Below are some entries. Work out how many of their lines hold the word "whose", and write that number alone.
START INPUT RECORDS
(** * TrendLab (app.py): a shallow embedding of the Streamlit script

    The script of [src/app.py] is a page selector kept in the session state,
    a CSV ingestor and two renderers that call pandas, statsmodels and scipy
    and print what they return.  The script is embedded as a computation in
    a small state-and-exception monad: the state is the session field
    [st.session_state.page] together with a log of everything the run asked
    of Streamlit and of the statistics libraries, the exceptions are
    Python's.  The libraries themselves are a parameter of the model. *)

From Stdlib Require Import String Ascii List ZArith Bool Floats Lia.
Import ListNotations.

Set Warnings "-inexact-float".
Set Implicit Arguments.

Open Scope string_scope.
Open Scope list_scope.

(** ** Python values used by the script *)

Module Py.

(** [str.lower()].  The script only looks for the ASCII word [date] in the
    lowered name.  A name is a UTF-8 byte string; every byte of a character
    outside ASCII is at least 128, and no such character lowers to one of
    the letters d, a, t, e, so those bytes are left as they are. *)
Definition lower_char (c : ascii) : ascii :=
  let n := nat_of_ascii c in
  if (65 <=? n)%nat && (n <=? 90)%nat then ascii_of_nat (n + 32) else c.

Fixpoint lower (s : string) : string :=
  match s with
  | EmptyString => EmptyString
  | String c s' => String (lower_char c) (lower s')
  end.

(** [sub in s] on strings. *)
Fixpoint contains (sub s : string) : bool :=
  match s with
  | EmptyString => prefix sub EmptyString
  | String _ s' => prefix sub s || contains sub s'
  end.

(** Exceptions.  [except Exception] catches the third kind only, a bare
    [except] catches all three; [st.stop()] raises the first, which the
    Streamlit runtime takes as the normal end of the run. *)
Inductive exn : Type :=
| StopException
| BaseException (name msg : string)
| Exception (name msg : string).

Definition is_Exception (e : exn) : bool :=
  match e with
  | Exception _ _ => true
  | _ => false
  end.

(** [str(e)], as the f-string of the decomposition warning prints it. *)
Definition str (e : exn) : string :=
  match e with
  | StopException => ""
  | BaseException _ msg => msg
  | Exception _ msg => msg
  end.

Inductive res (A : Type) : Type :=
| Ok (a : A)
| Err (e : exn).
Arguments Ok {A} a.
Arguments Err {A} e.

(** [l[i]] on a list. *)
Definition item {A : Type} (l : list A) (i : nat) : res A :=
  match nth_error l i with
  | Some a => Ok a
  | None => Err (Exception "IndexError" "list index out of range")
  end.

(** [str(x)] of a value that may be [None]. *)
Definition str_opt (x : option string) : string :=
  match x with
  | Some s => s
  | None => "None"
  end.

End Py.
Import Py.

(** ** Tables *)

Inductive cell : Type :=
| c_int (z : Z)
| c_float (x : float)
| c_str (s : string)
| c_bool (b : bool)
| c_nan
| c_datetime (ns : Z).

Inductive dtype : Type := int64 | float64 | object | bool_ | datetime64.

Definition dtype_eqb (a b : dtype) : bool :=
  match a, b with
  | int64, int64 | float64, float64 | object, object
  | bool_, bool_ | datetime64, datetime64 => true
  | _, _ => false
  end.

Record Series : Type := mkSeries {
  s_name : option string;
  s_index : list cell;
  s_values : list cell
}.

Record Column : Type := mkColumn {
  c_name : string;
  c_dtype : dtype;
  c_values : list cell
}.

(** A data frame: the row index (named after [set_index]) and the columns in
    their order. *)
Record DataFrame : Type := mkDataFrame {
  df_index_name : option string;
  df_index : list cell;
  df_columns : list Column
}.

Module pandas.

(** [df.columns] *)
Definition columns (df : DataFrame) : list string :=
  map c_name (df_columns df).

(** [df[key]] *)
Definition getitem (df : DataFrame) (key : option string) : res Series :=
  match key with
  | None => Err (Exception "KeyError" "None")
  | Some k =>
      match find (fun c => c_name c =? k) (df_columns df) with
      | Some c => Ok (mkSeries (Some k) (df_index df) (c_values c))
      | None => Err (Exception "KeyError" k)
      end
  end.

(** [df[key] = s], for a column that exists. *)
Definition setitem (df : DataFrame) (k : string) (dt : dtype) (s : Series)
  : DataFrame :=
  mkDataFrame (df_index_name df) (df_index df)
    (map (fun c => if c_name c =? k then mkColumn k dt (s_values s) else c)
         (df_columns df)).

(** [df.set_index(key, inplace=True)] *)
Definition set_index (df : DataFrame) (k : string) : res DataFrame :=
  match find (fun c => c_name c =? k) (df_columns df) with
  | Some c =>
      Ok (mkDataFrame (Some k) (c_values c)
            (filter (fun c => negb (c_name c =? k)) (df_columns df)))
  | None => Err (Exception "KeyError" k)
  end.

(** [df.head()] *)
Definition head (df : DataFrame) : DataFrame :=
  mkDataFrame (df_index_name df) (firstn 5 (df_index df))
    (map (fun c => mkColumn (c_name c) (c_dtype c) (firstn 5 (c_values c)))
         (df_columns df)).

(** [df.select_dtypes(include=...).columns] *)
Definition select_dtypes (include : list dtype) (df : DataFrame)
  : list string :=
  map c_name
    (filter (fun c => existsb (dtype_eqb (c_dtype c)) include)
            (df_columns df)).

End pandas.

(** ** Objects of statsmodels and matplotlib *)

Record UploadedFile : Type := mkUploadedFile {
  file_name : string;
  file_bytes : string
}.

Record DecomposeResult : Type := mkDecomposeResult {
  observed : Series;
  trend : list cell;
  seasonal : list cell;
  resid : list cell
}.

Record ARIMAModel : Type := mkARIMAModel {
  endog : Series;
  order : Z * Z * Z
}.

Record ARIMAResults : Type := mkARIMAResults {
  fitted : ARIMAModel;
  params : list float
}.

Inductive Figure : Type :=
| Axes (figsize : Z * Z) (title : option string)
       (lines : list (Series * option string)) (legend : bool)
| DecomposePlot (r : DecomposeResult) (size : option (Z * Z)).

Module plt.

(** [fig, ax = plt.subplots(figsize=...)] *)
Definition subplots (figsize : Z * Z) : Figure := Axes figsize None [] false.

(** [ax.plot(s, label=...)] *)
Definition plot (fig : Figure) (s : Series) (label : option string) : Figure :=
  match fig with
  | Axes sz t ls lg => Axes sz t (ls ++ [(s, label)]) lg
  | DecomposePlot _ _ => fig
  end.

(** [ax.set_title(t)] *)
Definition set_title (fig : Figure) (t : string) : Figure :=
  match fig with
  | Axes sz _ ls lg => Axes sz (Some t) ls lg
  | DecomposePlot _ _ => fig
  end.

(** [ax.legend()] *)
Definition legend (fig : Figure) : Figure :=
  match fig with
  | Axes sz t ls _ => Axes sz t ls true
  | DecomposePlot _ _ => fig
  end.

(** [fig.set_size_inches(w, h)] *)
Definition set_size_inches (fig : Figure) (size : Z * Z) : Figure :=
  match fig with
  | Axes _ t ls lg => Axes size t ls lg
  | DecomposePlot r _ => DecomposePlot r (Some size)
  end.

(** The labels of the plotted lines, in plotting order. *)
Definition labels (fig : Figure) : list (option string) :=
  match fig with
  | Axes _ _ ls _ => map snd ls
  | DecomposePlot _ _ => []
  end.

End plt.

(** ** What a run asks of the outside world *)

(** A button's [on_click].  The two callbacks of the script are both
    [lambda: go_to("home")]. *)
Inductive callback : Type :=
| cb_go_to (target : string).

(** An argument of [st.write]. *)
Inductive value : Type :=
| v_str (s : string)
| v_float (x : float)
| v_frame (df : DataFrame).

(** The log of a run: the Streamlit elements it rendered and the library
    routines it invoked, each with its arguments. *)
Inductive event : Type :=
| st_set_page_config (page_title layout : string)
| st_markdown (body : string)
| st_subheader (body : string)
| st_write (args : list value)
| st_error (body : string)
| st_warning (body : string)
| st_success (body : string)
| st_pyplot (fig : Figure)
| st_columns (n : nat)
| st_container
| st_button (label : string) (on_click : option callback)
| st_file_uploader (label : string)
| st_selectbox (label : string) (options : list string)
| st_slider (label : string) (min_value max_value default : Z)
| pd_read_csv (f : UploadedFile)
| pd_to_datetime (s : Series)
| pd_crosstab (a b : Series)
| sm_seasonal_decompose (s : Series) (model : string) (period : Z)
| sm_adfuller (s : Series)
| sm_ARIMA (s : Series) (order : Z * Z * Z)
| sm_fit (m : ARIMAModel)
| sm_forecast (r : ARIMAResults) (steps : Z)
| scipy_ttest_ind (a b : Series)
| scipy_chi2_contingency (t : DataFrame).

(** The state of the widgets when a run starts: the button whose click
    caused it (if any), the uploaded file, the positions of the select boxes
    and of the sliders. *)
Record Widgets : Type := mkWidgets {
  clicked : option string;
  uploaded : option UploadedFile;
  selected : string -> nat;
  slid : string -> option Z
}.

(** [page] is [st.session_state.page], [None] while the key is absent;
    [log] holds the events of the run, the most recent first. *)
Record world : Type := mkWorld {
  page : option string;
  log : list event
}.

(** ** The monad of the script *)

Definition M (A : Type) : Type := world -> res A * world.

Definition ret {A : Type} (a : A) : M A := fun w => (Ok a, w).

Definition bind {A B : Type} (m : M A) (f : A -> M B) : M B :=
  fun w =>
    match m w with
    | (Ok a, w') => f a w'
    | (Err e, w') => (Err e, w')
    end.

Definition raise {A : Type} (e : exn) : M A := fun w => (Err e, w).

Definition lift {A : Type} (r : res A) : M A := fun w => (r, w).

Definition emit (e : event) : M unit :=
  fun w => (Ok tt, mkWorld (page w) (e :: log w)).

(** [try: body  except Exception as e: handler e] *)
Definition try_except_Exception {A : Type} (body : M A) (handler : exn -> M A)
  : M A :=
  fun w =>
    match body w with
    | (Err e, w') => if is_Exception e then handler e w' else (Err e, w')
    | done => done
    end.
END INPUT RECORDS
START INPUT RECORDS
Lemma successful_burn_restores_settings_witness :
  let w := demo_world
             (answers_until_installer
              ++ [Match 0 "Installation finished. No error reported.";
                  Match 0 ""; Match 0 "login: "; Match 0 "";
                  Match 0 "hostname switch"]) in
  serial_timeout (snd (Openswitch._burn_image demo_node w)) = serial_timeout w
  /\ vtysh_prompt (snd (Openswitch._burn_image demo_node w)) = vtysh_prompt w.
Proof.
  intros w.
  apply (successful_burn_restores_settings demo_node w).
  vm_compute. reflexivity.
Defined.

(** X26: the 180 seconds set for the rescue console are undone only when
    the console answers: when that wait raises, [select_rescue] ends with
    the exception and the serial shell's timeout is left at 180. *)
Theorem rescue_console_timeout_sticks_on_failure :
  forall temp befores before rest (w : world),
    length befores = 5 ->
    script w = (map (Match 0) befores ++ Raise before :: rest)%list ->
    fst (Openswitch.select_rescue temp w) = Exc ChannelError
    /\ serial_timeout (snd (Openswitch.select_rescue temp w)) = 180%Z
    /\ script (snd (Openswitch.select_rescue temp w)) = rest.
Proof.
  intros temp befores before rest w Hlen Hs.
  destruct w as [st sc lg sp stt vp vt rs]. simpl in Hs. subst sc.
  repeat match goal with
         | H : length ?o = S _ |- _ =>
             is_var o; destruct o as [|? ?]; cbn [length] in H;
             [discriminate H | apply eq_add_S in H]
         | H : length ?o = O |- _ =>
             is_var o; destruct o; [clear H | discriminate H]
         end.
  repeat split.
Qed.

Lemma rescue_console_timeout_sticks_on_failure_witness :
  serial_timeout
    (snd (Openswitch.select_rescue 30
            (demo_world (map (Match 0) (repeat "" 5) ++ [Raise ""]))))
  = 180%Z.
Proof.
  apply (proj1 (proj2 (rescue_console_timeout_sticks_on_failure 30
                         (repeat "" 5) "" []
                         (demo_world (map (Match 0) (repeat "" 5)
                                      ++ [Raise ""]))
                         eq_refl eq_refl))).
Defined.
END INPUT RECORDS
START INPUT RECORDS
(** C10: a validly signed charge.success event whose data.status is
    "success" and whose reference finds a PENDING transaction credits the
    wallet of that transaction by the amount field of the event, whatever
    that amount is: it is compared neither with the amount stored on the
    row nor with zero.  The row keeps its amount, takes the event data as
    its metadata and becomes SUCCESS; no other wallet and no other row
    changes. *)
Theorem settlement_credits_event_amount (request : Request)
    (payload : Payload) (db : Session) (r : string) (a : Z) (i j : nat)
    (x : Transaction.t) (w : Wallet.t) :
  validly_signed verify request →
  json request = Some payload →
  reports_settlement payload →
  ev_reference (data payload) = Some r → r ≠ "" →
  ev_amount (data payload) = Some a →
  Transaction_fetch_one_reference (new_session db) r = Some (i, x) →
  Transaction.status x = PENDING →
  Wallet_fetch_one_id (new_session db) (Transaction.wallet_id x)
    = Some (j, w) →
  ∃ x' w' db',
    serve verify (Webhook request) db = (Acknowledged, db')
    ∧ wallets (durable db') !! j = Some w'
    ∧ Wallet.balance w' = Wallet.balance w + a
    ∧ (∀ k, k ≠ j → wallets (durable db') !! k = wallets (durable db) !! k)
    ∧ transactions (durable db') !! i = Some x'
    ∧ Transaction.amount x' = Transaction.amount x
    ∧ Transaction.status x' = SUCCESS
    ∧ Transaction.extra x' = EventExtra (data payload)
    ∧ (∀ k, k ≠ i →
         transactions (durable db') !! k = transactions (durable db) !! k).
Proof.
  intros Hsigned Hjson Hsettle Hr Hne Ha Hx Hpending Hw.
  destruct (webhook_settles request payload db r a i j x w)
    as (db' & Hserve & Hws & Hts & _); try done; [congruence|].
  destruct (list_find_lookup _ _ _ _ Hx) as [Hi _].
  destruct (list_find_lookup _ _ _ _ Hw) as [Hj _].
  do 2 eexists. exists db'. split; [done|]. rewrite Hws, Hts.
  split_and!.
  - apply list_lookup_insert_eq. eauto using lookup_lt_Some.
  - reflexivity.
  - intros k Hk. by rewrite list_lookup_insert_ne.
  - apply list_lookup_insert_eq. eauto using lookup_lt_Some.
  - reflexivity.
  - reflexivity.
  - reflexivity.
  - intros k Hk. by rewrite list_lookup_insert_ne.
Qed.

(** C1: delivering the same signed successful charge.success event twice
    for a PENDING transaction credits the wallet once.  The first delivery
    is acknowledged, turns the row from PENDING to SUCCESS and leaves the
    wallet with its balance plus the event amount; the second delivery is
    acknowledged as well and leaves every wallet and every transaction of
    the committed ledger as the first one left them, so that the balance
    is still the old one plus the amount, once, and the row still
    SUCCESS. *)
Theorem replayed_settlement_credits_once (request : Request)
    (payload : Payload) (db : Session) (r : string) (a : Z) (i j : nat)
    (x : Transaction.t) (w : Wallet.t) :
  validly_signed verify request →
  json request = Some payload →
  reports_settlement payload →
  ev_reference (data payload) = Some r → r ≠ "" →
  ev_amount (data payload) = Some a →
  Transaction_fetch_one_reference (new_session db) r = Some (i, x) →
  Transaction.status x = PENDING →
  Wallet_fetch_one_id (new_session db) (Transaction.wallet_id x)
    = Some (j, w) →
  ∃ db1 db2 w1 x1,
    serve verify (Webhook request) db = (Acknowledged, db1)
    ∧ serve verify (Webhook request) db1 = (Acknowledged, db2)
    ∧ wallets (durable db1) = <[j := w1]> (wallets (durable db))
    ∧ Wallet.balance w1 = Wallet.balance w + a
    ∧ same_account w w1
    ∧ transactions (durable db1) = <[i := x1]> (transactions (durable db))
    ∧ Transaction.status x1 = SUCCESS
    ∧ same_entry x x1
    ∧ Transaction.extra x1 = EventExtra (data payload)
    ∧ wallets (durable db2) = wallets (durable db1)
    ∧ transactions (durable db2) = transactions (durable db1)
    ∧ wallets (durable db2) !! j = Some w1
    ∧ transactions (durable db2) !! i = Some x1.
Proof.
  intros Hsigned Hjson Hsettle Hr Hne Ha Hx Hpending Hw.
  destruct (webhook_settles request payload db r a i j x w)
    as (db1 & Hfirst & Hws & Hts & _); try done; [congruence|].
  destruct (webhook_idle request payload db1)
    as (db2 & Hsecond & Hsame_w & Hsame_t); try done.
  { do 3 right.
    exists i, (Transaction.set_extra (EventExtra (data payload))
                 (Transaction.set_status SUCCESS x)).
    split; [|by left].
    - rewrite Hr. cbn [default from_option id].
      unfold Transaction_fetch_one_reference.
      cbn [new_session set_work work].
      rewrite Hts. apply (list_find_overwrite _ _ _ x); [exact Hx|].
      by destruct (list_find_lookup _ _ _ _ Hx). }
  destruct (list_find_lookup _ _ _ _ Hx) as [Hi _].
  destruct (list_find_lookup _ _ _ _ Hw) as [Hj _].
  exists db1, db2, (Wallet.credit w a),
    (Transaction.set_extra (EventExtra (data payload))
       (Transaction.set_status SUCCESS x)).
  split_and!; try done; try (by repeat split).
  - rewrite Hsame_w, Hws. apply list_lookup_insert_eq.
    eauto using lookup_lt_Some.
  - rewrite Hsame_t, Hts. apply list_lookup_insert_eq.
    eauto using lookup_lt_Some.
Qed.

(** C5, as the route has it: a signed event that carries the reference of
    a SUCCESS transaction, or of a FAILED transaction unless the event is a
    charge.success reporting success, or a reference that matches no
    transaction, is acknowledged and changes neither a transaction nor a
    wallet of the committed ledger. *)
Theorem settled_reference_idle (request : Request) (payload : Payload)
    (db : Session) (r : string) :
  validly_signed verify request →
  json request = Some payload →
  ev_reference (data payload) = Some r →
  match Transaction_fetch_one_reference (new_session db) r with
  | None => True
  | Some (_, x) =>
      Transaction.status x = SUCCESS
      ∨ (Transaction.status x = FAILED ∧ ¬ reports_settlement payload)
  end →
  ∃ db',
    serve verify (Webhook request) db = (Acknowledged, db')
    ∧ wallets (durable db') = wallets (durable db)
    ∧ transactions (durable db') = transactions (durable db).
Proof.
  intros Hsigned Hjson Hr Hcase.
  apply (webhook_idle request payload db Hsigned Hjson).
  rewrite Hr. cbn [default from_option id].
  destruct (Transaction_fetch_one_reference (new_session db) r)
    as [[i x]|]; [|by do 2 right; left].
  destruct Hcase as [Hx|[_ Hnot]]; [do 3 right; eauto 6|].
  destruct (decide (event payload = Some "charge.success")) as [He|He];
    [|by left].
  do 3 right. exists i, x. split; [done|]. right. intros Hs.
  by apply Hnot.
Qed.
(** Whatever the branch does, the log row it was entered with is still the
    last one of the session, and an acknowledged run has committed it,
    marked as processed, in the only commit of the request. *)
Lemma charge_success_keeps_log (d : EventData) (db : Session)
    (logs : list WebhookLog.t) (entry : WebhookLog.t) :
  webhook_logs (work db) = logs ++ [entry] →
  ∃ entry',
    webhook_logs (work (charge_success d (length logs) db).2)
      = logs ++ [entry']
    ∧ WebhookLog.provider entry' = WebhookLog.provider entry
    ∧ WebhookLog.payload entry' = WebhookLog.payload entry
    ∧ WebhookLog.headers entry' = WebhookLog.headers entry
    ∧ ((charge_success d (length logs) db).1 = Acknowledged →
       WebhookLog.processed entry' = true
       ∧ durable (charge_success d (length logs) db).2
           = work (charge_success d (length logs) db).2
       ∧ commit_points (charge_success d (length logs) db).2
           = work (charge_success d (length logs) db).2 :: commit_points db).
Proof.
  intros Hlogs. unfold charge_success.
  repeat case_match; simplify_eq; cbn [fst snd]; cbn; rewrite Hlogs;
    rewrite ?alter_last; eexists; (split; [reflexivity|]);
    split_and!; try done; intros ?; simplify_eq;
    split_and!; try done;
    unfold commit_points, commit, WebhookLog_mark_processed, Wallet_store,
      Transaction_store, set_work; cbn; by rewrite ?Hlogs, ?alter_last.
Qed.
END INPUT RECORDS
### RESULT OF THIS EXERCISE
3